The simplest way to explain an IRA would be to say that it is a retirement account that provides tax advantages. IRA stands for Individual Retirement Account. A lot of people may view an IRA as an investment but this isn’t really correct; it would be better to say that an Individual Retirement Account is a basket where you can hold your investments. This type of account covers a wide range of possibilities and the one you will choose will very much depend on your exact needs.
How IRA Works
The way an IRA works will depend on the exact type. The traditional Individual Retirement Account allows you to contribute anything up to $4000 each year and you won’t have to pay tax on this amount. In order to qualify for the traditional IRA though you will need to be at least 50 years old. When we say that this type of account is tax deductable we mean that you will be able to deduct the amount you put in your IRA from your yearly income; thus ensuring that you pay less tax. If you were to remove this money though it would then become subject to income tax. In fact if you withdraw the money before you reach sixty years of age (before 59 ½ years old to be exact) you will need to pay an additional penalty of 10% of the amount you withdraw. There may be certain circumstances where you can escape this penalty; for instance if you wish to purchase a home or pay for your child’s further education.

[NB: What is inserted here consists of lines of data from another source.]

Lemma phase_range ruleId interval : 1 <= interval -> 0 <= alertRulePhase ruleId interval < interval.
Proof.
  intros H. unfold alertRulePhase. set (hash := fold_left _ _ _).
  pose proof (to_uint32_range hash). rewrite Z.rem_mod_nonneg by lia. apply Z.mod_pos_bound. lia.
Qed.

(** ** Claims: facts *)

Lemma claim_rule_other ts ttl claims claims' id id' :
  claim_rule ts ttl claims id = Some claims' -> id <> id' -> claims' !! id' = claims !! id'.
Proof.
  unfold claim_rule. intros H Hne. repeat case_match; simplify_eq; by rewrite lookup_insert_ne.
Qed.

Lemma claim_rules_other ts ttl chunk claims won claims' id :
  claim_rules ts ttl chunk claims = (won, claims') -> id ∉ List.map r_id chunk ->
  claims' !! id = claims !! id /\ id ∉ won.
Proof.
  revert claims won claims'. induction chunk as [|row chunk IH]; intros claims won claims' H Hni; cbn in *.
  { simplify_eq. split; [done|apply not_elem_of_nil]. }
  apply not_elem_of_cons in Hni as [Hne Hni].
  destruct (claim_rule ts ttl claims (r_id row)) as [c1|] eqn:Hc.
  - destruct (claim_rules ts ttl chunk c1) as [won1 c2] eqn:Hr. simplify_eq.
    destruct (IH _ _ _ Hr Hni) as [-> Hw]. split; [|set_solver].
    eapply claim_rule_other; [exact Hc|congruence].
  - eauto.
Qed.

(** Whether a claim at [ts] wins against a row of the claims table. *)
Definition claimable (ts ttl : Z) (c : option claim_row) : bool :=
  match c with None => true | Some c => c_lastScheduledAt c <? ts - ttl end.

Lemma claim_rule_self ts ttl claims id :
  claim_rule ts ttl claims id =
    if claimable ts ttl (claims !! id)
    then Some (<[id := stamp ts (default {| c_lastScheduledAt := ts; c_consecutiveLimitFailures := 0 |} (claims !! id))]> claims)
    else None.
Proof. unfold claim_rule, claimable. by destruct (claims !! id) as [c|]; simpl. Qed.

Lemma claim_rules_member ts ttl chunk claims won claims' id :
  claim_rules ts ttl chunk claims = (won, claims') -> NoDup (List.map r_id chunk) -> id ∈ List.map r_id chunk ->
  (id ∈ won <-> claimable ts ttl (claims !! id) = true) /\
  (c_lastScheduledAt <$> claims' !! id) =
    if claimable ts ttl (claims !! id) then Some ts else c_lastScheduledAt <$> claims !! id.
Proof.
  revert claims won claims'. induction chunk as [|row chunk IH]; intros claims won claims' H Hnd Hin; cbn in *.
  { by apply elem_of_nil in Hin. }
  apply NoDup_cons in Hnd as [Hni Hnd]. rewrite claim_rule_self in H.
  destruct (decide (id = r_id row)) as [->|Hne].
  - destruct (claimable ts ttl (claims !! r_id row)) eqn:Hc.
    + destruct (claim_rules ts ttl chunk _) as [won1 c2] eqn:Hr. simplify_eq.
      destruct (claim_rules_other _ _ _ _ _ _ (r_id row) Hr Hni) as [-> _].
      rewrite lookup_insert_eq. split; [set_solver|done].
    + destruct (claim_rules_other _ _ _ _ _ _ (r_id row) H Hni) as [-> Hw]. split; [|done]. split; [done|done].
  - apply elem_of_cons in Hin as [?|Hin]; [done|].
    destruct (claimable ts ttl (claims !! r_id row)) eqn:Hc.
    + destruct (claim_rules ts ttl chunk _) as [won1 c2] eqn:Hr. simplify_eq.
      destruct (IH _ _ _ Hr Hnd Hin) as [Hw Hl]. rewrite lookup_insert_ne in Hw, Hl by done.
      split; [|done]. rewrite <- Hw. set_solver.
    + eauto.
Qed.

As well as the traditional Individual Retirement Account there are also other options and one of the most popular of these is the Roth IRA. This type of account is not tax deductable but it is exempt from many taxes. The way that the Roth works is that instead of getting tax deductions during the year of saving the money there is a tax break provided during retirement when the money is to be withdrawn. This type of IRA isn’t suitable for everyone but it is particularly liked by the middle classes.

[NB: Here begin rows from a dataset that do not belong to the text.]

(** [^(\d{4})-(\d{2})-(\d{2})(?:[ T](\d{2}):(\d{2}):(\d{2}))?] *)
Definition read_calendar (s : string) : option (Z * Z * Z * option (Z * Z * Z)) :=
  '(y, r) ← read_digits 4 0 s;
  r ← read_char "-"%char r;
  '(mo, r) ← read_digits 2 0 r;
  r ← read_char "-"%char r;
  '(d, r) ← read_digits 2 0 r;
  let clock :=
    r ← match r with
        | String c r' => if bool_decide (c = " "%char) || bool_decide (c = "T"%char) then Some r' else None
        | EmptyString => None
        end;
    '(h, r) ← read_digits 2 0 r;
    r ← read_char ":"%char r;
    '(mi, r) ← read_digits 2 0 r;
    r ← read_char ":"%char r;
    '(s, r) ← read_digits 2 0 r;
    Some (h, mi, s) in
  Some (y, mo, d, clock).

Definition hasRealCalendarFields (value : string) : bool :=
  match read_calendar value with
  | None => false
  | Some (y, month, day, clock) =>
      if (month <? 1) || (12 <? month) then false
      else if (day <? 1) || (daysInMonth y month <? day) then false
      else match clock with
           | None => true
           | Some (h, mi, s) => (h <=? 23) && (mi <=? 59) && (s <=? 59)
           end
  end.

(** Why a value is not accepted. *)
Inductive time_issue :=
  | not_a_timestamp (value : string)
  | not_a_real_time (value : string)
  | not_a_literal (value : string).

(** [^\d{4}-\d{2}-\d{2} \d{2}:\d{2}:\d{2}$] *)
Definition WAREHOUSE_LITERAL_PATTERN : regex :=
  re_all [digits_exactly 4; re_one "-"; digits_exactly 2; re_one "-"; digits_exactly 2; re_one " ";
          digits_exactly 2; re_one ":"; digits_exactly 2; re_one ":"; digits_exactly 2].

(** [^\d{4}-\d{2}-\d{2} \d{2}:\d{2}:\d{2}\.\d{3}$] *)
Definition WAREHOUSE_LITERAL64_PATTERN : regex :=
  re_all [digits_exactly 4; re_one "-"; digits_exactly 2; re_one "-"; digits_exactly 2; re_one " ";
          digits_exactly 2; re_one ":"; digits_exactly 2; re_one ":"; digits_exactly 2; re_one ".";
          digits_exactly 3].

Definition HOUR_MS : Z := 3600000.

Section Parsing.
Variable date_parse : string -> option Z.

(** [None] is [NaN]. *)
Definition parseWarehouseDateTime (value : string) : option Z :=
  date_parse (warehouseDateTimeToIso value).

(** The start and the end of the hours, and the seconds; [None] is [NaN]. *)
Definition serviceHealthSnapshotHours (startTime endTime : string) : option Z * option Z * option Z :=
  let startSecondMs := s ← parseWarehouseDateTime startTime; Some (s / 1000 * 1000) in
  let endSecondMs := e ← parseWarehouseDateTime endTime; Some (e / 1000 * 1000) in
  let startMs := s ← startSecondMs; Some (s / HOUR_MS * HOUR_MS) in
  let endMs := e ← endSecondMs; Some ((e + HOUR_MS - 1000) / HOUR_MS * HOUR_MS) in
  (startMs, endMs, s ← startMs; e ← endMs; Some (Z.max 0 (e - s) / 1000)).

Definition isWarehouseTimeInput (value : string) : option time_issue :=
  if negb (regex_test TIME_INPUT_PATTERN value) then Some (not_a_timestamp value)
  else if negb (hasRealCalendarFields value) || bool_decide (parseWarehouseDateTime value = None)
  then Some (not_a_real_time value)
  else None.

(** [WarehouseDateTime.make] *)
Definition WarehouseDateTime (value : string) : result time_issue string :=
  if negb (regex_test WAREHOUSE_LITERAL_PATTERN value) then Err (not_a_literal value)
  else match isWarehouseTimeInput value with Some issue => Err issue | None => Ok value end.

(** [WarehouseDateTime64.make] *)
Definition WarehouseDateTime64 (value : string) : result time_issue string :=
  if regex_test WAREHOUSE_LITERAL64_PATTERN value then Ok value else Err (not_a_literal value).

There are also other Individual Retirement Account’s such as the SEP IRA where the employer is able to put money into the account; this is usually instead of a pension fund. A self directed IRA is an account where directions are given to make certain investments with the money in the account. A SIMPLE IRA is where both the individual and their employer can put money in the account and this will later be used as the basis for retirement income.
How to Choose an IRA
Choosing an IRA can be difficult because there are a few options. In order to make the best decision it is often advisable to seek the opinion of an expert; a financial planner can be ideal for this type of advice. It is important to understand the limitations as well as the advantageous of any Individual Retirement Account you are considering. If you pay money into this type of account but find that you need to withdraw it again before retirement you may end up paying a high price.